Posted by ESPN.com's Matt Mosley and James Walker

Ray Lewis is a man who understands leverage.

That's why the free-agent linebacker spent part of the offseason trying to convince anyone who'd listen that he's always dreamed of playing for the Dallas Cowboys. The Cowboys would love to grant Lewis' wish, but they're busy trying to make DeMarcus Ware one of the richest men in football.

But try to suspend reality for a moment and imagine that Lewis really could end up with the Cowboys.

AFC North blogger James Walker and NFC Beast blogger Matt Mosley discussed this topic via e-mail earlier this week. In December, Mosley and Walker participated in what was hailed as the most successful blogger debate of the '08 season. Now, we've actually given this feature a name. Ladies and gentlemen, please put your hands together for the first installment of Double Coverage, which includes English subtitles.

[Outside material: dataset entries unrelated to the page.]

Lemma reduce_event_transition now wall i order event source i' r :
  reduce_event now wall i order event source = (i', r) ->
  evidence_allows (i_state i) (i_state i') = true /\ reduction_agrees i i' r.
Proof.
  intros Hr. unfold reduce_event, reduce_entry_partial, reduce_exit_partial, reduce_exit in Hr.
  cbv zeta in Hr.
  assert (Hig : (i, Ignored) = (i', r) ->
            evidence_allows (i_state i) (i_state i') = true /\ reduction_agrees i i' r).
  { intros [= <- <-]. split; [by destruct (i_state i)|done]. }
  destruct (i_state i) eqn:Hs, event; try (by apply Hig);
    repeat (split_match_in Hr; try (by apply Hig)); simplify_eq;
    rewrite ?state_entry_fill, ?state_replaced, ?sync_state, ?state_order_accepted, ?state_observe,
      ?state_position_closed, ?state_position_filled, ?state_partial_closed, ?state_cancelled,
      ?state_rejected by (by rewrite ?sync_state, Hs);
    try (rewrite state_partial_filled by (apply state_accept_if_new; by rewrite Hs));
    unfold reduction_agrees;
    rewrite ?state_entry_fill, ?state_replaced, ?sync_state, ?state_order_accepted, ?state_observe,
      ?state_position_closed, ?state_position_filled, ?state_partial_closed, ?state_cancelled,
      ?state_rejected by (by rewrite ?sync_state, Hs);
    try (rewrite state_partial_filled by (apply state_accept_if_new; by rewrite Hs));
    rewrite ?Hs; done.
Qed.

Lemma corrected_accounting wall i a i' :
  observe_position_accounting wall i a = (i', true) ->
  i_state i = Closed /\ i' = i <| i_position_accounting := Some a |>.
Proof.
  unfold observe_position_accounting. intros Hr. split_match_in Hr; [done|]. break_bool.
  split_match_in Hr; simplify_eq. split; [|done].
  match goal with Hc : bool_decide (i_state i <> Closed) = false |- _ =>
    apply bool_decide_eq_false in Hc; by apply dec_stable end.
Qed.

(** C5 Broker evidence drives the life cycle along its allowed transitions only: a closed
    insight stays closed, an open position is never cancelled or rejected, a cancelled or
    rejected entry is only ever revived by a genuine fill; and the reported reduction agrees
    with what happened, an ignored event leaving the insight untouched. *)
Theorem reduction_transitions now wall i order event source i' r :
  reduce_broker_order now wall i order event source = (i', r) ->
  evidence_allows (i_state i) (i_state i') = true /\ reduction_agrees i i' r.
Proof.
  unfold reduce_broker_order. cbv zeta. intros Hr.
  split_match_in Hr; [simplify_eq; split; [by destruct (i_state i')|done]|].
  match type of Hr with context [if ?b then _ else (i, false)] => set (cond := b) in Hr end.
  destruct ((if cond then _ else (i, false)) : Insight * bool) as [j ok] eqn:Hcor in Hr.
  cbn [fst snd] in Hr. destruct ok.
  - destruct cond; [|done]. destruct (o_position_accounting order) as [a|]; [|done].
    apply corrected_accounting in Hcor as [Hs ->]. simplify_eq. rewrite Hs. fields. rewrite Hs.
    split; [done|]. split; [done|]. by exists a.
  - clear Hcor. split_match_in Hr.
    + simplify_eq. unfold history_close in *. break_bool.
      unfold reduction_agrees. rewrite state_observe, state_position_closed.
      by destruct (i_state i).
    + destruct (executed_part i) as [[q p]|]; [|by eapply reduce_event_transition].
      split_match_in Hr; [|by eapply reduce_event_transition].
      break_bool. simplify_eq. unfold reduction_agrees. rewrite keep_executed_state.
      by destruct (i_state i).
Qed.

(** ** Redelivery *)

(** Reduction is the final match unless accounting, history or an executed
    remainder applies. *)
Lemma reduce_is_event now wall i order event source :
  event <> EvClosed -> (is_pre_fill (i_state i) && ends_entry event = false) ->
  reduce_broker_order now wall i order event source =
    if unrouted i order source then (i, Ignored)
    else reduce_event now wall i order event source.
Proof.
  intros He Hp. unfold reduce_broker_order, history_close. cbv zeta.
  rewrite (bool_decide_eq_false_2 (event = EvClosed)), !andb_false_r by done.
  rewrite andb_false_l. cbn [fst snd].
  destruct (unrouted i order source); [done|].
  destruct (executed_part i) as [[q p]|]; [|done].
  destruct (entry_order i order); rewrite ?andb_true_r, ?andb_false_r; [|done].
  by rewrite Hp.
Qed.

Lemma side_position_filled now i p q id c : i_side (position_filled now i p q id c) = i_side i.
Proof.
  unfold position_filled, set_first_on_fill, update_state. cbv zeta.
  rewrite !update_state_typed_form. split_match; fields; reflexivity.
Qed.
Lemma side_order_accepted now i id : i_side (order_accepted now i id) = i_side i.
Proof. unfold order_accepted, update_state. cbv zeta. rewrite update_state_typed_form. by fields. Qed.
Lemma side_sync now i order : i_side (sync_broker_managed_levels now i order) = i_side i.
Proof. pose proof (quiet_core _ _ (sync_quiet now i order)) as Hc. unfold core_view in Hc. by injection Hc. Qed.
Lemma filled_qty_sync now i order :
  i_entry_filled_quantity (sync_broker_managed_levels now i order) = i_entry_filled_quantity i.
Proof. pose proof (quiet_core _ _ (sync_quiet now i order)) as Hc. unfold core_view in Hc. by injection Hc. Qed.
Lemma filled_qty_accept now i order :
  i_entry_filled_quantity (accept_if_new now i order) = i_entry_filled_quantity i.
Proof.
  unfold accept_if_new, order_accepted, update_state. case_decide; [|done]. cbv zeta.
  rewrite update_state_typed_form. by fields.
Qed.

(** A recorded entry fill carries the reported quantity. *)
Lemma partial_filled_quantity now i q p id c :
  (q <=. unwrap_or (i_entry_filled_quantity i) f0) = false ->
  is_finite q = true -> is_finite p = true -> (f0 <. p) = true ->
  i_entry_filled_quantity (partial_filled now i q p id c) = Some q.
Proof.
  intros Hq Hf Hp Hpos. unfold partial_filled. rewrite Hf, Hp, Hq.
  assert ((p <=. f0) = false) as ->.
  { destruct (p <=. f0) eqn:E; [|done]. apply fle_not_flt in E. by rewrite E in Hpos. }
  simpl. unfold update_state. rewrite update_state_typed_form. fields. split_match; by fields.
Qed.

Mosley: James, it's a pleasure to be visiting with you in such an informal setting. I'm always more comfortable when thousands (perhaps millions) of people are eavesdropping. Anyway, I don't think the Cowboys are one player away from "getting over the hump." Honestly, it sort of depends on what you think the "hump" is. If it's winning a playoff game for the first time in 12 years, then certainly Lewis would help in that process. I think the man has way too much pride to allow his team to play like dogs in a do-or-die game like the season-ender against the Eagles.

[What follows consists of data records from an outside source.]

(* ===== verification/CollectionInvariant.v ===== *)
(** * CollectionInvariant: the indexes of the collection stay consistent

    [coll_ok] relates every index of [InsightCollection] to the last tracked
    state of each insight.  Each index has its own lemmas; [refresh_form] and
    [remove_tracking_form] put them together for the two tracking routines all
    the operations are made of. *)
From S2P Require Import Prelude.
From S2P Require Import OrderedSet.
From S2P Require Import Float64.
From S2P Require Import Text.
From S2P Require Import BrokerTypes.
From S2P Require Import TimeFrame.
From S2P Require Import InsightTypes.
From S2P Require Import Commands.
From S2P Require Import ExecutionData.
From S2P Require Import Insight.
From S2P Require Import RecoveryViews.
From S2P Require Import Collection.

(** ** State counts *)
Definition states_ok (last : gmap Uuid InsightState) (counts : gmap InsightState nat) : Prop :=
  forall s, counts !! s <> Some 0 /\
    default 0 (counts !! s) = count_where (fun x => bool_decide (x = s)) last.

(** Whether one entry with state [a] counts for [s]. *)
Definition same (a s : InsightState) : nat := if decide (a = s) then 1 else 0.

Lemma counts_one_same a s : counts_one (fun x => bool_decide (x = s)) (Some a) = same a s.
Proof. unfold counts_one, same; simpl. by case_decide; case_bool_decide. Qed.

Lemma decrement_spec counts a :
  (forall s, counts !! s <> Some 0) ->
  (forall s, decrement_state_count counts a !! s <> Some 0) /\
  (forall s, default 0 (decrement_state_count counts a !! s) = default 0 (counts !! s) - same a s).
Proof.
  intros Hz. unfold decrement_state_count, same. destruct (counts !! a) as [n|] eqn:E.
  - case_decide as Hn; split; intros s; specialize (Hz s); destruct (decide (a = s)) as [<-|Hs];
      rewrite ?lookup_delete_eq, ?lookup_insert_eq, ?E; rewrite ?lookup_delete_ne, ?lookup_insert_ne by done;
      simpl; try congruence; try lia.
  - split; [done|]. intros s. destruct (decide (a = s)) as [<-|]; [by rewrite E|lia].
Qed.

Lemma increment_spec counts a :
  (forall s, counts !! s <> Some 0) ->
  (forall s, increment_state_count counts a !! s <> Some 0) /\
  (forall s, default 0 (increment_state_count counts a !! s) = default 0 (counts !! s) + same a s).
Proof.
  intros Hz. unfold increment_state_count, same.
  split; intros s; specialize (Hz s); destruct (decide (a = s)) as [<-|Hs];
    rewrite ?lookup_insert_eq; rewrite ?lookup_insert_ne by done; simpl; congruence || lia.
Qed.

Lemma states_ok_delete last counts id a :
  states_ok last counts -> last !! id = Some a ->
  states_ok (delete id last) (decrement_state_count counts a).
Proof.
  intros Hok Ha. destruct (decrement_spec counts a) as [Hz Hd]; [intros s; apply Hok|].
  intros s. split; [apply Hz|]. destruct (Hok s) as [_ Hs].
  rewrite Hd, Hs, (count_where_split _ last id), Ha, counts_one_same. lia.
Qed.

Lemma states_ok_fresh last counts id a :
  states_ok last counts -> last !! id = None ->
  states_ok (<[id := a]> last) (increment_state_count counts a).
Proof.
  intros Hok Hn. destruct (increment_spec counts a) as [Hz Hd]; [intros s; apply Hok|].
  intros s. split; [apply Hz|]. destruct (Hok s) as [_ Hs].
  rewrite Hd, Hs, count_where_fresh, counts_one_same by done. lia.
Qed.

Lemma update_state_tracking_form c id s :
  states_ok (c_last_state c) (c_state_counts c) ->
  exists counts,
    update_state_tracking c id s =
      c <| c_last_state := <[id := s]> (c_last_state c) |> <| c_state_counts := counts |> /\
    states_ok (<[id := s]> (c_last_state c)) counts.
Proof.
  intros Hok. unfold update_state_tracking. destruct (c_last_state c !! id) as [p|] eqn:E.
  - case_decide as Hp.
    + subst p. exists (c_state_counts c). split; [by destruct c|]. by rewrite insert_id.
    + eexists. split; [reflexivity|]. rewrite <- insert_delete_eq.
      apply states_ok_fresh; [by apply states_ok_delete|apply lookup_delete_eq].
  - eexists. split; [reflexivity|]. by apply states_ok_fresh.
Qed.

(** ** Symbols *)
Definition symbols_ok (by_symbol : gmap string (gset Uuid)) (by_id : gmap Uuid string) : Prop :=
  (forall sym id, id ∈ default ∅ (by_symbol !! sym) <-> by_id !! id = Some sym) /\
  (forall sym, by_symbol !! sym <> Some ∅).

Lemma symbols_ok_remove bs bi id sym ids :
  symbols_ok bs bi -> bi !! id = Some sym -> bs !! sym = Some ids ->
  symbols_ok (if decide (ids ∖ {[id]} = ∅) then delete sym bs else <[sym := ids ∖ {[id]}]> bs)
    (delete id bi).
Proof.
  intros [Hm He] Hi Hs.
  assert (Hl : forall sym' : string,
    default ∅ ((if decide (ids ∖ {[id]} = ∅) then delete sym bs else <[sym := ids ∖ {[id]}]> bs) !! sym')
    = if decide (sym' = sym) then ids ∖ {[id]} else default ∅ (bs !! sym')).
  { intros sym'. destruct (decide (sym' = sym)) as [->|]; case_decide as Hd;
      rewrite ?lookup_delete_eq, ?lookup_insert_eq; rewrite ?lookup_delete_ne, ?lookup_insert_ne by done;
      done. }
  split.
  - intros sym' id'. rewrite Hl. specialize (Hm sym' id').
    destruct (decide (id' = id)) as [->|Hid].
    + rewrite lookup_delete_eq. split; [|done]. destruct (decide (sym' = sym)) as [|Hc]; [set_solver|].
      rewrite Hm, Hi. congruence.
    + rewrite lookup_delete_ne by done. rewrite <- Hm.
      destruct (decide (sym' = sym)) as [->|]; [rewrite Hs; simpl; set_solver|done].
  - intros sym'. case_decide as Hd; destruct (decide (sym' = sym)) as [->|];
      rewrite ?lookup_delete_eq, ?lookup_insert_eq; rewrite ?lookup_delete_ne, ?lookup_insert_ne by done;
      try apply He; congruence.
Qed.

But if Jerry Jones has learned anything over the years (and that's debatable), it's that you don't pay age. Lewis may still have a couple good seasons left, but you never know how he might fit into another defense. He has so much history with the Ravens that he knows every nuance of the defense. Another veteran, Zach Thomas, had a really tough transition in Dallas. I don't think it's guaranteed that Lewis flourishes in Wade Phillips' 3-4 scheme.

Walker: I'm with you, Matt. It depends on the definition of "getting over the hump." For Dallas, it's winning -- or at least getting to -- the Super Bowl. The addition of Lewis alone won't do that for the Cowboys. Without Lewis, Dallas' defense was No. 8 in the NFL last year. With Lewis, who is 33, the unit might move up a notch or two, but I doubt it translates into a Lombardi Trophy.

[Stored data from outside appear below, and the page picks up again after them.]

Lemma record_steps_keep id o o' r :
  rtc (record_step id) o o' -> o = Some r ->
  (is_Some (rec_completion r) -> rec_state r = JCompleted \/ rec_state r = JApplied) ->
  exists r', o' = Some r' /\ settled_fact r r' /\
    (is_Some (rec_completion r') -> rec_state r' = JCompleted \/ rec_state r' = JApplied).
Proof.
  intros Hs. revert r. induction Hs as [o|o1 o2 o3 Hst _ IH]; intros r -> Hc.
  { exists r. split; [done|]. split; [|done]. repeat split; eauto. }
  assert (Hstep : forall r2, o2 = Some r2 ->
            settled_fact r r2 /\ (is_Some (rec_completion r2) -> rec_state r2 = JCompleted \/ rec_state r2 = JApplied)).
  { intros r2 ->. by apply (record_step_keeps id). }
  destruct o2 as [r2|]; [|inversion Hst]. destruct (Hstep r2 eq_refl) as [Hf Hc2].
  destruct (IH r2 eq_refl Hc2) as (r' & -> & Hf' & Hc'). exists r'. split; [done|]. split; [|done].
  by eapply settled_fact_trans.
Qed.

(** The rows of a journal. *)
Record record_ok (id : string) (r : JournalCommandRecord) : Prop := {
  ro_id : cmd_id (rec_command r) = id;
  ro_completion : is_Some (rec_completion r) <-> rec_state r = JCompleted \/ rec_state r = JApplied;
  ro_receipt k : rec_completion r = Some k -> cmp_receipt k = receipt (rec_command r)
}.
Definition journal_ok (j : Journal) : Prop := map_Forall record_ok (j_commands j).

The Cowboys are paper champions not because of their linebackers, but because their most important player doesn't show up in important games. I hate to put so much blame on one player, but if I had a nickel for every big game Tony Romo has won, I'd have ... no nickels. Lewis cannot help in that respect.

Mosley: You're being a little harsh with Romo, but I'll let it slide this time. I'm wondering what your take was on linebacker DeMarcus Ware's recent comments about Lewis. Sounds like Lewis was lobbying him pretty hard.

Walker: Ware had no reason to lie about this, so I do believe there is truth to it. But what Lewis allegedly said is what a lot of free agents say at some point: They want to play in Dallas. I've heard Cincinnati Bengals receivers Chris Henry and Chad Ocho Cinco say the same thing this past year in the AFC North. I'm sure there are several others who have repeated the same sentiment. If Lewis speaks, obviously it makes bigger headlines, but talk is cheaper than money. Unless Lewis is willing to take a pay cut to play in Dallas, then putting the star on Lewis' helmet isn't really his dream scenario. Much of this decision will come down to the highest bidder and that team should be Baltimore, because Lewis means more to the Ravens than any other team.